Summary
What you’ll impact
Our organization is hiring a Staff Machine Learning Engineer focused on retrieval systems to lead the Ads Retrieval ML team. The role involves defining technical vision, designing and deploying retrieval models, and collaborating across engineering, product, and advertising stakeholders while mentoring junior engineers.
Responsibilities
What you'll do
- Define the technical vision and multi-year roadmap for ads retrieval modeling in collaboration with cross-functional stakeholders.
- Design, develop, and deploy candidate-generation and retrieval models for Reddit’s advertising platforms.
- Apply modern retrieval techniques such as two-tower architectures, representation learning, embeddings, and deep learning methods to create meaningful product value.
- Enhance the retrieval stack by optimizing objectives, labels, sampling strategies, feature design, and candidate filtering processes.
- Work with approximate nearest-neighbor and vector search systems, balancing recall, relevance, latency, diversity, and cost considerations.
- Establish robust evaluation practices that connect retrieval metrics to downstream ad and user engagement outcomes.

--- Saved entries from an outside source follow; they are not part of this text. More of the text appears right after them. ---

(** ** Numbers round-trip *)

Lemma unpack_len_loop_S fuel r pack val :
  unpack_len_loop (S fuel) r pack val
  = rbind (unpack_group r pack val) (fun '(value', more, r') =>
      if more then unpack_len_loop fuel r' pack (wrap 64 (value' + 1)) else Ok (value', r')).
Proof. done. Qed.

Lemma unpack_groups_read r k x pack g val ts :
  (1 <= pack <= 7)%nat -> 0 <= x -> 0 <= val ->
  reads r k (groups_toks x pack (S g) ++ ts) ->
  let v := val * 2 ^ Z.of_nat (S g * pack) + x mod 2 ^ Z.of_nat (S g * pack) + bias pack (S g) in
  v < 2 ^ 64 ->
  exists r' k', unpack_len_loop (S g) r pack val = Ok (v, r') /\ reads r' k' ts
    /\ rcode r' = rcode r.
Proof.
  intros Hp Hx. cbv zeta. revert r k val. induction g as [|g IH]; intros r k val Hv Hr Hlt.
  - cbn [groups_toks app] in Hr. rewrite app_nil_r in Hr.
    destruct (unpack_group_reads r k x pack 0 val ts Hp Hr) as (r' & k' & E & Hr' & Hc).
    exists r', k'. split; [|done]. cbn [unpack_len_loop]. rewrite E. simpl rbind.
    change (0 <? 0)%nat with false. cbn iota. do 2 f_equal.
    rewrite Nat.mul_1_l in *. simpl bias in *. rewrite Z.add_0_r in *.
    change (Z.of_nat (0 * pack)) with 0. rewrite Z.shiftr_0_r.
    assert (0 <= x mod 2 ^ Z.of_nat pack) by (apply Z.mod_pos_bound, Z.pow_pos_nonneg; lia).
    assert (0 <= val * 2 ^ Z.of_nat pack) by (apply Z.mul_nonneg_nonneg; [|apply Z.pow_nonneg]; lia).
    rewrite wrap_add_l, wrap_small by lia. done.
  - cbn [groups_toks] in Hr. rewrite <- app_assoc in Hr.
    destruct (unpack_group_reads r k x pack (S g) val _ Hp Hr) as (r' & k' & E & Hr' & Hc).
    rewrite unpack_len_loop_S, E. cbn [rbind]. change (0 <? S g)%nat with true. cbn iota.
    set (q := Z.shiftr x (Z.of_nat (S g * pack)) mod 2 ^ Z.of_nat pack) in *.
    set (B := 2 ^ Z.of_nat (S g * pack)) in *.
    assert (0 < B) as HB by (apply Z.pow_pos_nonneg; lia).
    assert (0 < 2 ^ Z.of_nat pack) as HP by (apply Z.pow_pos_nonneg; lia).
    assert (0 <= q) by (apply Z.mod_pos_bound; lia).
    pose proof (bias_nonneg pack (S g)). pose proof (Z.mod_pos_bound x B HB).
    assert (2 ^ Z.of_nat (S (S g) * pack) = B * 2 ^ Z.of_nat pack) as EB.
    { unfold B. rewrite <- Z.pow_add_r by lia. f_equal. lia. }
    assert (x mod 2 ^ Z.of_nat (S (S g) * pack) = x mod B + B * q) as EX.
    { rewrite EB, Z.rem_mul_r by lia. unfold q, B. by rewrite Z.shiftr_div_pow2 by lia. }
    rewrite bias_succ in *. fold B in Hlt |- *. rewrite EX, EB in *.
    set (val1 := val * 2 ^ Z.of_nat pack + q + 1).
    assert (val * (B * 2 ^ Z.of_nat pack) + (x mod B + B * q) + (B + bias pack (S g))
            = val1 * B + x mod B + bias pack (S g)) as EV by (unfold val1; ring).
    rewrite EV in *.
    assert (0 <= val * 2 ^ Z.of_nat pack) by (apply Z.mul_nonneg_nonneg; lia).
    assert (val1 <= val1 * B) by nia.
    rewrite (wrap_add_l 64 (val * 2 ^ Z.of_nat pack) q), (wrap_add_l 64 _ 1) by lia.
    fold val1. rewrite (wrap_small 64 val1) by lia.
    destruct (IH r' k' val1) as (r2 & k2 & E2 & Hr2 & Hc2); [lia|exact Hr'|exact Hlt|].
    exists r2, k2. split_and!; [exact E2|done|congruence].
Qed.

- Lead offline analysis and online experiments, interpret ambiguous results, and iterate models based on insights.
- Collaborate with downstream ranking, ad platform, auction, measurement, and product teams to ensure effective integration of retrieval models.
- Document design decisions, review code and model updates, and uphold high standards for model quality, testing, and observability.

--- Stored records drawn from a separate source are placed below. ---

(* ===== verification/TinyuzProofs.v ===== *)
(** * Correctness of the tinyuz codec

    What [Tinyuz.compress] writes is read back by [Tinyuz.decompress]: each item
    of the writer is a token list ([TinyuzStream]), [Decodes ts] says that a
    decoder positioned at [ts] finishes with a given output, and the compressor's
    loop keeps the decoder's output equal to the input consumed so far. The other
    theorems bound the decoder: it terminates on every byte string, reads only bytes of
    the output that are there, and respects the caller's limit; it aborts only where the
    length arithmetic wraps. *)
From Stdlib Require Import ZArith Lia.
From stdpp Require Import base list numbers option.
From S2P Require Import Prelude Tinyuz TinyuzStream.

#[local] Open Scope Z_scope.
#[local] Open Scope hc_scope.

(** ** The items as tokens *)

Definition lits_toks (data : list Z) : list tok := flat_map (fun b => [TBit true; TByte b]) data.

Definition ctrl_toks (hdb : bool) (c : Z) : list tok :=
  TBit false :: len_toks c LEN_PACK_BITS ++ (if hdb then [TBit false] else []) ++ [TByte 0].

Definition literal_toks (ll hdb : bool) (data : list Z) : list tok :=
  if ll && (MIN_LITERAL_LINE_LEN <=? length data)%nat then
    ctrl_toks hdb CTRL_LITERAL_LINE
    ++ len_toks (Z.of_nat (length data - MIN_LITERAL_LINE_LEN)) POS_PACK_BITS
    ++ map TByte data
  else lits_toks data.

Definition dict_toks (dpb : nat) (hdb : bool) (match_len distance : nat) : list tok :=
  let same := (dpb =? distance)%nat && hdb in
  let len := (match_len - MIN_MATCH_LEN)%nat in
  let len := if negb same && (BIG_POS_FOR_LEN <? distance)%nat then (len - 1)%nat else len in
  TBit false :: len_toks (Z.of_nat len) LEN_PACK_BITS
  ++ (if hdb then [TBit same] else [])
  ++ (if same then [] else dict_pos_toks (Z.of_nat distance)).

Lemma emits_cons w t ts : emits w (t :: ts) = emits (emit w t) ts.
Proof. done. Qed.

Lemma emits_hdb w ts : have_data_back (emits w ts) = have_data_back w.
Proof. apply (emits_back w ts). Qed.

Lemma out_ctrl_toks w c : out_ctrl w c = emits w (ctrl_toks (have_data_back w) c).
Proof.
  unfold out_ctrl, ctrl_toks. rewrite emits_cons, out_len_toks, !emits_app, emits_hdb.
  cbn [emit]. change (out_type w false) with (emit w (TBit false)).
  replace (have_data_back (emit w (TBit false))) with (have_data_back w)
    by (symmetry; apply (emit_back w (TBit false))).
  by destruct (have_data_back w); rewrite out_dict_pos_toks.
Qed.

Lemma push_code_toks w data : push_code w data = emits w (map TByte data).
Proof.
  revert w. induction data as [|x data IH]; intros w; cbn [map].
  - unfold push_code, set_code. rewrite app_nil_r. by destruct w.
  - rewrite emits_cons, <- IH. unfold push_code, set_code. simpl.
    by rewrite <- app_assoc.
Qed.

Lemma lits_toks_emits w data :
  fold_left (fun w byte => push_code (out_type w true) [byte]) data w = emits w (lits_toks data).
Proof. revert w. induction data as [|x data IH]; intros w; simpl; [done|]. apply IH. Qed.

Lemma out_literals_toks w data :
  out_literals w data
  = set_back (emits w (literal_toks (literal_lines w) (have_data_back w) data))
      (dict_pos_back w) true (dict_size_max w).
Proof.
  unfold out_literals, literal_toks.
  destruct (literal_lines w && (MIN_LITERAL_LINE_LEN <=? length data)%nat).
  - rewrite push_code_toks, out_len_toks, out_ctrl_toks, <- !emits_app.
    match goal with |- context [emits w ?t] =>
      destruct (emits_back w t) as (E1 & _ & E2 & _) end. by rewrite E1, E2.
  - rewrite lits_toks_emits.
    destruct (emits_back w (lits_toks data)) as (E1 & _ & E2 & _). by rewrite E1, E2.
Qed.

- Mentor and develop team members, fostering expertise in retrieval, recommendation, and representation learning.
Requirements
What you’ll bring
- 7+ years of industry experience with a strong background in applied machine learning.
- Extensive experience in information retrieval, candidate generation, recommender systems, or relevance modeling.
- Deep understanding of retrieval modeling concepts such as DNN, embeddings, two-tower models, and approximate nearest-neighbor search.
- Proficiency in training, evaluating, debugging, and deploying deep learning models using frameworks like TensorFlow or PyTorch.
- Proven track record of owning ML projects from problem framing to production deployment and iteration.
- Strong knowledge of experimental design, offline evaluation metrics, and their relationship to business and user outcomes.
- Experience working with large-scale behavioral or content datasets and complex feature pipelines.
- Excellent software engineering skills with the ability to produce reliable, maintainable production code.
- Technical leadership experience, including project management, influencing teams, and mentoring engineers.
- Exceptional communication skills to explain complex technical concepts to diverse audiences.